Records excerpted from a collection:
(* ===== verification/CorePublication.v ===== *)
(** Core processing with publication ([hf/core_publication.py]) over the directory orchestrator
    ([pipeline/orchestrator.py]) and an upload queue behind an interface. *)
From stdpp Require Import gmap sorting.
From S2P Require Import Prelude Py PyStr Fs Artifacts Atomic Pending PendingProofs DeferredMetadata UploadState.

(** * The interface to the queue *)

(** A world that contains the disk. *)
Class HasDisk (W : Type) := {
  disk : W -> FsState;
  with_disk : FsState -> W -> W;
  disk_with_disk : forall fs w, disk (with_disk fs w) = fs }.

(** [BackgroundUploadQueue] as its clients see it; what its thread does meanwhile is part of the
    effect of these calls. *)
Class PublicationQueue (W : Type) := {
  open_queue : PyM W unit;
  queue_submit : list PublicationOp -> str -> PyM W unit;
  queue_close_and_wait : PyM W (list pymsg);
  queue_upload_synchronously : list PublicationOp -> str -> PyM W unit }.

(** What the orchestrator and the publisher call: extraction ([E]), processing ([R]) and the
    assembly of publications. *)
Class CoreSite (W E R : Type) := {
  extract_pbf : path -> PyM W E;
  process_extracted_pbf : E -> PyM W R;
  manifest_entry : R -> pydict;
  assemble_core_upload : R -> bool -> PyM W (list PublicationOp);
  assemble_metadata_only_upload : PyM W (list PublicationOp) }.

Definition on_disk {W A} `{!HasDisk W} (m : PyM FsState A) : PyM W A := fun w =>
  let '(o, fs) := m (disk w) in (o, with_disk fs w).

(** * The orchestrator *)

(** [path.suffix]. *)
Definition suffix_of_name (name : str) : str := drop (length (stem_of_name name)) name.

Definition collect_input (input_path : path) (t : gmap path node) : list path :=
  if is_dir input_path t then filter (fun p => suffix_of_name (path_name p) = u ".pbf") (iterdir input_path t)
  else if is_file input_path t then [input_path] else [].

Definition collect_pbfs (inputs : list path) (t : gmap path node) : list path :=
  inputs ≫= fun p => collect_input p t.

Definition select_unprocessed (pbfs : list path) (processed_entries : pydict) : list path :=
  filter (fun pbf => negb (dmem (path_name pbf) processed_entries)) pbfs.

(** The values of the command line the publisher reads. *)
Record ProcessingOptions := {
  push : bool; dry_run : bool; custom_message : option str; skip_existing : bool; force : bool }.

(** * The publisher *)

Inductive core_event :=
  | EDeferred (stem : str) | ESubmitted (stem : str)
  | EProcessed | EDrained (failures : list pymsg) | ERefreshed.

(** The world, the two collections the callback closes over and the record of what happened. *)
Record CoreRun (W : Type) := mkCore {
  core_world : W; published_stems : gset str; deferred_stems : list (str * str); journal : list core_event }.
Arguments mkCore {W}.
Arguments core_world {W}.
Arguments published_stems {W}.
Arguments deferred_stems {W}.
Arguments journal {W}.

Section CorePublication.
Context {RT : Runtime} {FF : FileFormats}.
Context {W E R : Type} `{!HasDisk W} `{!PublicationQueue W} `{!CoreSite W E R}.
Variable temporary_middle : gmap path node -> path -> str.
Variable data_root : path.
Variable options : ProcessingOptions.
Variable defer_metadata_assets : bool.
Abbreviation M := (PyM (CoreRun W)).

Definition on_world {A} (m : PyM W A) : M A := fun s =>
  let '(o, w) := m (core_world s) in (o, mkCore w (published_stems s) (deferred_stems s) (journal s)).
Definition log (e : core_event) : M unit :=
  modify (fun s => mkCore (core_world s) (published_stems s) (deferred_stems s) (journal s ++ [e])).
Definition publish_stem (stem : str) : M unit :=
  modify (fun s => mkCore (core_world s) ({[stem]} ∪ published_stems s) (deferred_stems s) (journal s ++ [ESubmitted stem])).
Definition current_tree (s : CoreRun W) : gmap path node := tree (disk (core_world s)).

(** [result.manifest_entry["source_pbf"]]. *)
Definition source_pbf (result : R) : outcome str :=
  match dget (u "source_pbf") (manifest_entry result) with
  | Some v => mret (py_str v)
  | None => Raise (exc CKeyError (msg "'source_pbf'"))
  end.
Definition result_stem (result : R) : outcome str :=
  s ← source_pbf result;
  mret (removesuffix (u ".osm") (stem_of_name (path_name (path_components s)))).

Definition record_deferred (result : R) : M unit :=
  stem <- lift (result_stem result);;
  fun s =>
    let '(o, (fs, deferred)) :=
      record_deferred_metadata temporary_middle data_root stem (disk (core_world s), deferred_stems s) in
    let marked := match o with Ok _ => is_file (polygons_path data_root stem) (current_tree s) | Raise _ => false end in
    (o, mkCore (with_disk fs (core_world s)) (published_stems s) deferred
          (if marked then journal s ++ [EDeferred stem] else journal s)).

Definition upload_message (result : R) : outcome str :=
  match custom_message options with
  | Some ((_ :: _) as m) => mret m
  | _ => s ← source_pbf result; mret (u "Update PBF " ++ s)
  end.

Definition enqueue_core_upload (message : str) (result : R) : M unit :=
  ops <- on_world (assemble_core_upload result defer_metadata_assets);;
  on_world (queue_submit ops message).

(** The callback; there is a queue exactly when [push] is set. *)
Definition enqueue_upload (result : R) : M unit :=
  if negb (push options) then ret tt
  else
    (if defer_metadata_assets && negb (dry_run options) then record_deferred result else ret tt);;
    message <- lift (upload_message result);;
    enqueue_core_upload message result;;
    stem <- lift (result_stem result);;
    publish_stem stem.

Fixpoint process_selected (selected : list path) : M (list R) :=
  match selected with
  | [] => ret []
  | pbf :: rest =>
      extracted <- on_world (extract_pbf pbf);;
      result <- on_world (process_extracted_pbf extracted);;
      enqueue_upload result;;
      results <- process_selected rest;;
      ret (result :: results)
  end.

Definition orchestrate (inputs : list path) : M (list R) :=
  pbfs <- gets (fun s => collect_pbfs inputs (current_tree s));;
  match pbfs with
  | [] => ret []
  | _ =>
      processed_entries <- (if skip_existing options && negb (force options)
        then fun s => (load_manifest (child (processed_manifests data_root) (u "processed_pbfs.json")) (current_tree s), s)
        else ret []);;
      process_selected (select_unprocessed pbfs processed_entries)
  end.

Definition load_marker : M (option pydict) := fun s =>
  (load_metadata_refresh_marker data_root (current_tree s), s).

(** [set(marker["stems"]) <= published_stems], of the strings of a loaded marker. *)
Definition marker_covered (marker : pydict) (published : gset str) : bool :=
  match dget (u "stems") marker with
  | Some (VList stems) => forallb (fun v => match v with VStr s => bool_decide (s ∈ published) | _ => false end) stems
  | _ => false
  end.

Definition metadata_refresh_requested : M bool :=
  published <- gets published_stems;;
  if bool_decide (published = ∅) then ret false
  else
    marker <- load_marker;;
    ret match marker with None => true | Some marker => marker_covered marker published end.

(** The warning is not modelled, its reading of the marker is. *)
Definition warn_metadata_refresh_pending : M unit := _ <- load_marker;; ret tt.

Definition upload_metadata_refresh : M unit :=
  ops <- on_world assemble_metadata_only_upload;;
  on_world (queue_upload_synchronously ops (u "Refresh repository metadata and maps")).

Definition refresh_repository_metadata : M (list pymsg) :=
  failed <- try_except (upload_metadata_refresh;; log ERefreshed;; ret None)
    (fun e => if isinstance e CException
              then Some (ret (Some (FStr (u "Refresh repository metadata and maps: ") :: exn_msg e))) else None);;
  match failed with
  | Some failure => ret [failure]
  | None =>
      (if dry_run options then ret tt
       else on_world (on_disk (clear_metadata_refresh_marker temporary_middle data_root)));;
      ret []
  end.

Definition drain_uploads (deferring : bool) : M (list pymsg) :=
  failures <- on_world queue_close_and_wait;;
  log (EDrained failures);;
  if negb (bool_decide (length failures = 0%nat)) || negb deferring then ret failures
  else
    requested <- metadata_refresh_requested;;
    if requested : bool then refresh_repository_metadata
    else warn_metadata_refresh_pending;; ret failures.

Definition refresh_allowed (deferring processing_completed : bool) : bool := deferring && processing_completed.

(** [try: ... finally: ...] with the results of both. *)
Definition run_core_publication (inputs : list path) : M (list R * list pymsg) :=
  (if push options then on_world open_queue else ret tt);;
  fun s =>
    let '(r, s1) := (results <- orchestrate inputs;; log EProcessed;; ret results) s in
    let completed := match r with Ok _ => true | Raise _ => false end in
    let '(d, s2) := (if push options then drain_uploads (refresh_allowed defer_metadata_assets completed) else ret []) s1 in
    match r, d with
    | Ok results, Ok upload_failures => (Ok (results, upload_failures), s2)
    | Raise e, Ok _ => (Raise e, s2)
    | _, Raise e => (Raise e, s2)
    end.

End CorePublication.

### REQUIRED WORK
Send back an exact copy of only the lines from the line with "effect of these calls. *)" up to and including the line with "A := fun w =>" in the data above.

### TASK OUTPUT
    effect of these calls. *)
Class PublicationQueue (W : Type) := {
  open_queue : PyM W unit;
  queue_submit : list PublicationOp -> str -> PyM W unit;
  queue_close_and_wait : PyM W (list pymsg);
  queue_upload_synchronously : list PublicationOp -> str -> PyM W unit }.

(** What the orchestrator and the publisher call: extraction ([E]), processing ([R]) and the
    assembly of publications. *)
Class CoreSite (W E R : Type) := {
  extract_pbf : path -> PyM W E;
  process_extracted_pbf : E -> PyM W R;
  manifest_entry : R -> pydict;
  assemble_core_upload : R -> bool -> PyM W (list PublicationOp);
  assemble_metadata_only_upload : PyM W (list PublicationOp) }.

Definition on_disk {W A} `{!HasDisk W} (m : PyM FsState A) : PyM W A := fun w =>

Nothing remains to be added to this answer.